Los espacios naturales no imponen, invitan. No delimitan, proponen. En lugar de ofrecer respuestas cerradas, despiertan preguntas. ¿Por qué las hormigas van en fila? ¿De dónde viene ese olor? ¿Qué forma tiene esa nube? El filósofo y educador David Sobel, promotor de la educación basada en la naturaleza, lo resume así: “si queremos que los niños cuiden el planeta, primero deben aprender a amarlo. Y para amarlo, deben conocerlo desde dentro, jugando en él, ensuciándose con él”.

Pero no hace falta una gran montaña o un bosque frondoso. Un patio con plantas, un parque urbano, un rincón con arena o piedras puede ser suficiente para estimular la observación, la curiosidad y el pensamiento científico en edades tempranas. La clave está en el enfoque: salir no solo para liberar energía, sino para explorar, para hacerse preguntas, para formar parte de algo más grande que uno mismo.

 

Cuidar sin limitar: cómo garantizar una experiencia segura al aire libre

Es importante recordar que jugar al aire libre en verano requiere cierta prevención, permitiendo que los niños exploren sin correr riesgos innecesarios. Durante los meses más calurosos, los expertos recomiendan evitar la exposición directa al sol entre las 12:00 y las 17:00, justo cuando las temperaturas alcanzan su pico. En su lugar, las primeras horas de la mañana o las últimas de la tarde se convierten en franjas ideales para disfrutar del exterior sin poner en juego la salud.
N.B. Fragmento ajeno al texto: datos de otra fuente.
(** * Skybox cube-face identification, stitching and material emission

    A shallow embedding of [scripts/skybox_gui_old.py]: the filename
    matcher [select_skybox_files], the compositor [stitch_skybox], the
    material writers [create_vmat_files] and the driver [main].

    Conventions of the embedding.
    - A Python [str] is the Rocq [string] of its UTF-8 bytes; searching
      for an ASCII pattern, splitting at a slash and testing a suffix
      read the same on the bytes as on the code points.  [str.lower]
      follows the Unicode tables and is an interface ([PyStr.Casing]).
    - A Python [dict] is an insertion-ordered association list with
      unique keys (module [Dict]); [d[k] = v] keeps the position of an
      existing key and appends a new one, as CPython does.
    - A Pillow image is its size together with a pixel-access function;
      in-place mutation ([paste]) is modelled by returning the new image.
    - Dialog boxes, file writes and the commands handed to the system
      are returned as values, in the order the program performs them.
    - [os.path] and the Pillow resampling kernels are interfaces
      ([OsPath], [Pillow]); the file system, the decoders and
      [sys.platform] are a record [World].  Saving the atlas is one
      step.  Writing a text file is two: [open] can raise before the
      file exists, and the write or the close can raise after it was
      created or truncated, which leaves the file behind.
    - Global names are looked up in [module_globals], the names the
      module binds.  It reads three names that nothing binds --
      [messagebox], [VTF_SUPPORT] and [Parser] -- and reading one raises
      [NameError], here as in the interpreter.
    - Pillow's [paste], [transpose] and [rotate] follow the library's
      documented behaviour: [paste] without a mask overwrites and clips
      to the destination; [rotate] is counter-clockwise and, with
      [expand=False], keeps the size. *)

From Stdlib Require Import String Ascii List Bool Arith Lia ZArith NArith.
From Stdlib Require Import DecimalString.
Import ListNotations.

Local Open Scope list_scope.
Local Open Scope bool_scope.
Local Open Scope string_scope.

(* ================================================================== *)
(** ** Python string operations *)

Module PyStr.

(** The line feed and the double quote, which the templates contain. *)
Definition nl : string := String (ascii_of_nat 10) EmptyString.
Definition dq : string := String (ascii_of_nat 34) EmptyString.

(** [s.lower()].  Which characters have a lower-case form, and which
    form, is fixed by the Unicode tables of the interpreter (the Kelvin
    sign U+212A lowers to the letter k, for one): the function is taken
    as given. *)
Class Casing := { lower : string -> string }.

Definition lower_char (c : ascii) : ascii :=
  let n := nat_of_ascii c in
  if ((65 <=? n)%nat && (n <=? 90)%nat)%bool then ascii_of_nat (n + 32) else c.

(** What [s.lower()] is on ASCII text: it moves the letters A-Z only. *)
Fixpoint lower_ascii (s : string) : string :=
  match s with
  | EmptyString => EmptyString
  | String c r => String (lower_char c) (lower_ascii r)
  end.

(** [s.startswith(p)] *)
Fixpoint startswith (s p : string) : bool :=
  match p, s with
  | EmptyString, _ => true
  | String _ _, EmptyString => false
  | String a p', String b s' => Ascii.eqb a b && startswith s' p'
  end.

(** [p in s] *)
Fixpoint contains (p s : string) : bool :=
  startswith s p ||
  match s with
  | EmptyString => false
  | String _ r => contains p r
  end.

(** [s.endswith(p)] *)
Definition endswith (s p : string) : bool :=
  (String.length p <=? String.length s)%nat &&
  String.eqb (substring (String.length s - String.length p) (String.length p) s) p.

(** [sep.join(l)] *)
Fixpoint join (sep : string) (l : list string) : string :=
  match l with
  | [] => EmptyString
  | [x] => x
  | x :: r => x ++ sep ++ join sep r
  end.

(** [str(n)] for a non-negative integer *)
Definition of_nat (n : nat) : string :=
  NilEmpty.string_of_uint (Nat.to_uint n).

(** [any(p in s for p in patterns)] *)
Definition any_in (patterns : list string) (s : string) : bool :=
  existsb (fun p => contains p s) patterns.

(** The proposition behind [contains]. *)
Definition Substring (p s : string) : Prop :=
  exists a b, s = a ++ p ++ b.

End PyStr.

(** The casing of ASCII file names, on which the examples are
    evaluated. *)
#[export] Instance ascii_casing : PyStr.Casing := {
  lower := PyStr.lower_ascii
}.

(* ================================================================== *)
(** ** Insertion-ordered dictionaries with string keys *)

Module Dict.
Section Ops.
Context {V : Type}.

Definition t := list (string * V).

(** [d.get(k)] *)
Fixpoint get (k : string) (d : t) : option V :=
  match d with
  | [] => None
  | (k', v) :: r => if String.eqb k k' then Some v else get k r
  end.

(** [k in d] *)
Definition mem (k : string) (d : t) : bool :=
  match get k d with Some _ => true | None => false end.

(** [d[k] = v] *)
Fixpoint set (k : string) (v : V) (d : t) : t :=
  match d with
  | [] => [(k, v)]
  | (k', v') :: r =>
      if String.eqb k k' then (k', v) :: r else (k', v') :: set k v r
  end.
Pero más allá del reloj, la elección del espacio exterior también marca la diferencia. Los entornos naturales con sombra –como jardines, patios con árboles o parques urbanos con vegetación– ofrecen protección y estimulan el juego sensorial. Además, nunca deben faltar una gorra que proteja la cabeza, ropa ligera y transpirable, calzado cómodo y, por supuesto, una buena dosis de protector solar que se renueve cada dos horas. Todo ello acompañado de una botella de agua siempre a mano.
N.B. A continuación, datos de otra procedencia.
(** ** The rows *)

Lemma groupRow_key_and_count (groupByFields : list string)
    (aggregations : object (option string)) (key : string)
    (group : list record) (row : object aggregate) :
  (forall name, In name (groupByFields ++ List.map fst aggregations)%list ->
                name <> "_group" /\ name <> "_count") ->
  groupRow groupByFields aggregations key group = Returned row ->
  prop_get "_group" row = Some (One (Str key))
  /\ prop_get "_count" row = Some (One (Num (Grouper.count _ group))).
Proof.
  intros Free R. unfold groupRow in R.
  destruct (aggregateGroup group aggregations) as [stored |] eqn:A;
    [| discriminate R].
  injection R as <-.
  assert (Other : forall k, (k = "_group" \/ k = "_count") ->
            prop_get k
              (fold_left (fun row '(name, v) => prop_set name v row) stored
                 (fold_left (fun row '(index, name) =>
                               if String.eqb name "__proto__" then row
                               else prop_set name
                                      (One (keyPartValue (split "|" key) index))
                                      row)
                    (combine (seq 0 (List.length groupByFields)) groupByFields)
                    [("_group", One (Str key));
                     ("_count", One (Num (Grouper.count _ group)))]))
            = prop_get k [("_group", One (Str key));
                          ("_count", One (Num (Grouper.count _ group)))]).
  { intros k K. rewrite fold_set_other.
    - apply fold_fields_other. intros I. apply combine_names in I.
      destruct (Free k) as [F1 F2]; [apply in_or_app; now left |].
      destruct K; congruence.
    - intros I. apply (aggregateGroup_names _ _ _ _ A) in I.
      destruct (Free k) as [F1 F2]; [apply in_or_app; now right |].
      destruct K; congruence. }
  split; rewrite Other by auto; reflexivity.
Qed.

Lemma groupRow_returns (groupByFields : list string)
    (aggregations : object (option string)) (key : string)
    (group : list record) :
  kindsAreStrings aggregations = true ->
  exists row, groupRow groupByFields aggregations key group = Returned row.
Proof.
  intros K. unfold groupRow.
  destruct (aggregateGroup_returns group aggregations K) as [stored ->].
  eexists. reflexivity.
Qed.

(** X28: with kinds that are strings [groupAndAggregate] returns, and
    when it returns its rows are the groups in their order: a row
    carries the key of its group under [_group] and the number of its
    records under [_count], as long as neither name is used for a
    grouping field or an aggregated field. *)
Theorem rows_carry_key_and_count
    (data : list record) (groupByFields : list string)
    (aggregations : object (option string)) :
  ownNames groupByFields = true ->
  ownNames (List.map (compositeKey groupByFields) data) = true ->
  (forall name, In name (groupByFields ++ List.map fst aggregations)%list ->
                name <> "_group" /\ name <> "_count") ->
  (kindsAreStrings aggregations = true ->
   exists rows,
     groupAndAggregate data groupByFields aggregations = Returned rows)
  /\ (forall rows,
         groupAndAggregate data groupByFields aggregations = Returned rows ->
         List.map (fun row => (prop_get "_group" row, prop_get "_count" row)) rows
         = List.map (fun '(key, group) =>
                       (Some (One (Str key)),
                        Some (One (Num (Grouper.count _ group)))))
                    (groupByMultiple data groupByFields)).
Proof.
  intros _ _ Free. unfold groupAndAggregate.
  generalize (groupByMultiple data groupByFields). intros groups. split.
  - intros K. induction groups as [| [key group] groups IH].
    + now exists [].
    + cbn [groupRows].
      destruct (groupRow_returns groupByFields aggregations key group K)
        as [row ->].
      destruct IH as [rows ->]. now exists (row :: rows).
  - induction groups as [| [key group] groups IH]; intros rows R.
    + injection R as <-. reflexivity.
    + cbn [groupRows] in R.
      destruct (groupRow groupByFields aggregations key group) as [row |] eqn:Row;
        [| discriminate R].
      destruct (groupRows groupByFields aggregations groups) as [others |];
        [| discriminate R].
      injection R as <-. cbn [List.map].
      destruct (groupRow_key_and_count _ _ _ _ _ Free Row) as [-> ->].
      now rewrite (IH others eq_refl).
Qed.

(** ** The grouping fields of a row *)

Lemma noSeparator_lacks (s : string) : noSeparator s = Cli.lacks "|" s.
Proof.
  induction s as [| a s IH]; [reflexivity |].
  cbn [noSeparator Cli.lacks]. rewrite IH. f_equal. f_equal.
  destruct a as [[] [] [] [] [] [] [] []]; reflexivity.
Qed.

(** Splitting what was joined gives the parts back. *)
Lemma split_join (parts : list string) :
  parts <> [] ->
  (forall p, In p parts -> noSeparator p = true) ->
  split "|" (join "|" parts) = parts.
Proof.
  intros N L.
  change (split "|" (join "|" parts))
    with (split_at (Cli.one "|") 0 EmptyString (join "|" parts)).
  induction parts as [| p parts IH]; [congruence |]. clear N.
  assert (Lp : Cli.lacks "|" p = true)
    by (rewrite <- noSeparator_lacks; apply L; now left).
  destruct parts as [| q rest].
  - unfold join. cbn [String.concat].
    now rewrite CliFacts.split_at_whole by exact Lp.
  - unfold join in *. remember (q :: rest) as others eqn:O.
    assert (C : String.concat "|" (p :: others)
                = p ++ String "|" (String.concat "|" others))
      by (subst others; reflexivity).
    rewrite C, CliFacts.split_at_first by exact Lp.
    rewrite IH; [reflexivity | subst others; discriminate |].
    intros x I. apply L. now right.
Qed.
Los educadores infantiles, además, pueden transformar esta rutina de cuidado en una experiencia pedagógica. Involucrar a los niños en la aplicación del protector solar o en la elección de las zonas de sombra no solo refuerza su autonomía, sino que les permite interiorizar hábitos saludables desde una edad temprana. Enseñarles a identificar los momentos en los que el cuerpo necesita descanso, sombra o hidratación es también parte de su formación integral.

 

El verano, un tiempo para bajar el ritmo

Educar en verano no es llenar el día de actividades, sino crear las condiciones para que el aprendizaje surja de forma natural. Y en verano, muchas de esas condiciones —la luz, el tiempo, el calor, la flexibilidad— ya vienen dadas. ¿Qué actividades educativas podemos incorporar?
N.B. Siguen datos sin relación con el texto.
(** * Kou–Markowsky–Berman Steiner tree heuristic (heuristic_steiner_tree)

    A shallow embedding of [heuristic_steiner_tree/kou_et_al.py] together
    with the parts of the networkx graph engine the three functions call
    ([Graph], [astar_path], [astar_path_length], [minimum_spanning_tree]).

    Layout:
    - insertion-ordered dictionaries (Python [dict]) as association lists;
    - graph values: the [_adj] dict-of-dicts of [networkx.Graph];
    - the search and spanning-tree primitives on graph values;
    - a store of graph objects and a state-and-exception monad, in which
      the three functions of the module are written the way the Python is;
    - the heuristic of the test suite ([test_kou.py]);
    - a small program logic and the theorems.

    Nodes are natural numbers (opaque hashable values); edge weights and
    heuristic values are integers. *)

From Stdlib Require Import ZArith Lia.
From stdpp Require Import base decidable option strings numbers gmap list.

Open Scope Z_scope.
Open Scope string_scope.
Open Scope list_scope.
Open Scope nat_scope.

(** ** Insertion-ordered dictionaries *)

Section dict.
Context {K V : Type} `{EqDecision K}.

Fixpoint dict_get (k : K) (d : list (K * V)) : option V :=
  match d with
  | [] => None
  | (k', v) :: d' => if decide (k = k') then Some v else dict_get k d'
  end.

(** [d[k] = v]: an existing key keeps its position, a new key goes last. *)
Fixpoint dict_set (k : K) (v : V) (d : list (K * V)) : list (K * V) :=
  match d with
  | [] => [(k, v)]
  | (k', v') :: d' =>
      if decide (k = k') then (k, v) :: d' else (k', v') :: dict_set k v d'
  end.

(** [del d[k]] for a key that may be absent. *)
Fixpoint dict_del (k : K) (d : list (K * V)) : list (K * V) :=
  match d with
  | [] => []
  | (k', v') :: d' =>
      if decide (k = k') then dict_del k d' else (k', v') :: dict_del k d'
  end.

Definition dict_keys (d : list (K * V)) : list K := d.*1.

Definition dict_has (k : K) (d : list (K * V)) : bool :=
  bool_decide (is_Some (dict_get k d)).

(** [d.update(d')] *)
Definition dict_update (d d' : list (K * V)) : list (K * V) :=
  fold_left (λ acc kv, dict_set kv.1 kv.2 acc) d' d.
End dict.

(** ** Graph values *)

Abbreviation node := nat (only parsing).

(** An edge attribute dictionary, e.g. [{"weight": 3}]. *)
Abbreviation attrs := (list (string * Z)) (only parsing).

(** [networkx.Graph._adj]: node -> (neighbour -> attributes). The keys of
    the outer dictionary are the nodes of the graph, in insertion order. *)
Abbreviation Graph := (list (node * list (node * attrs))) (only parsing).

Definition empty_graph : Graph := [].

Definition nodes (g : Graph) : list node := dict_keys g.

Definition has_node (n : node) (g : Graph) : bool := dict_has n g.

Definition add_node (n : node) (g : Graph) : Graph :=
  if has_node n g then g else g ++ [(n, [])].

Definition add_nodes_from (ns : list node) (g : Graph) : Graph :=
  fold_left (λ acc n, add_node n acc) ns g.

(** The inner dictionary [g[u]] (empty for a node that is absent). *)
Definition adj_of (u : node) (g : Graph) : list (node * attrs) :=
  default [] (dict_get u g).

(** [g.add_edge(u, v, **dd)]: both endpoints are created when missing, the
    attributes are merged into the ones the edge already has, and the same
    dictionary is stored under [g[u][v]] and [g[v][u]]. *)
Definition add_edge (u v : node) (dd : attrs) (g : Graph) : Graph :=
  let g1 := add_node v (add_node u g) in
  let datadict := dict_update (default [] (dict_get v (adj_of u g1))) dd in
  let g2 := dict_set u (dict_set v datadict (adj_of u g1)) g1 in
  dict_set v (dict_set u datadict (adj_of v g2)) g2.

Definition add_edges_from (es : list (node * node * attrs)) (g : Graph) : Graph :=
  fold_left (λ acc e, add_edge e.1.1 e.1.2 e.2 acc) es g.

(** [g.remove_node(n)] for a node that is present: the node's own entry and
    every back entry in its neighbours' dictionaries go. *)
Definition remove_node (n : node) (g : Graph) : Graph :=
  let nbrs := dict_keys (adj_of n g) in
  let g1 := fold_left (λ acc u, dict_set u (dict_del n (adj_of u acc)) acc) nbrs g in
  dict_del n g1.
  • Búsquedas del tesoro / gymkhanas. Ocultar pistas o elementos en el exterior estimula el cuerpo y la mente.
  • Circuitos de habilidades. Saltos, equilibrio, lanzamientos y trepadas crean desafíos motores y cognitivos.
  • Jardinería y ecología. Plantar y cuidar huertos o macetas enseña biología, responsabilidad y vínculo con el entorno.
  • Paseos sensoriales. Promueven la relajación, reducen ansiedad y benefician el sistema inmunitario.
  • Juegos tradicionales. El escondite, la rayuela, la cuerda… estimulan habilidades motrices, sociales y cognitivas.

 
Fortalecer vínculos, construir recuerdos

Más allá de las actividades planificadas, un picnic improvisado en el parque, una guerra de globos de agua en el patio, una búsqueda de tesoros naturales… estos momentos compartidos no solo enriquecen a nivel sensorial y emocional, sino que crean lazos duraderos entre adultos y niños.

Los niños no necesitan grandes planes, sino adultos disponibles, con ganas de observar, de acompañar sin dirigir, de disfrutar del ahora. El juego compartido en un entorno natural refuerza la confianza mutua, favorece la escucha y nos permite conocer mejor las emociones, miedos y deseos de nuestros hijos o alumnos.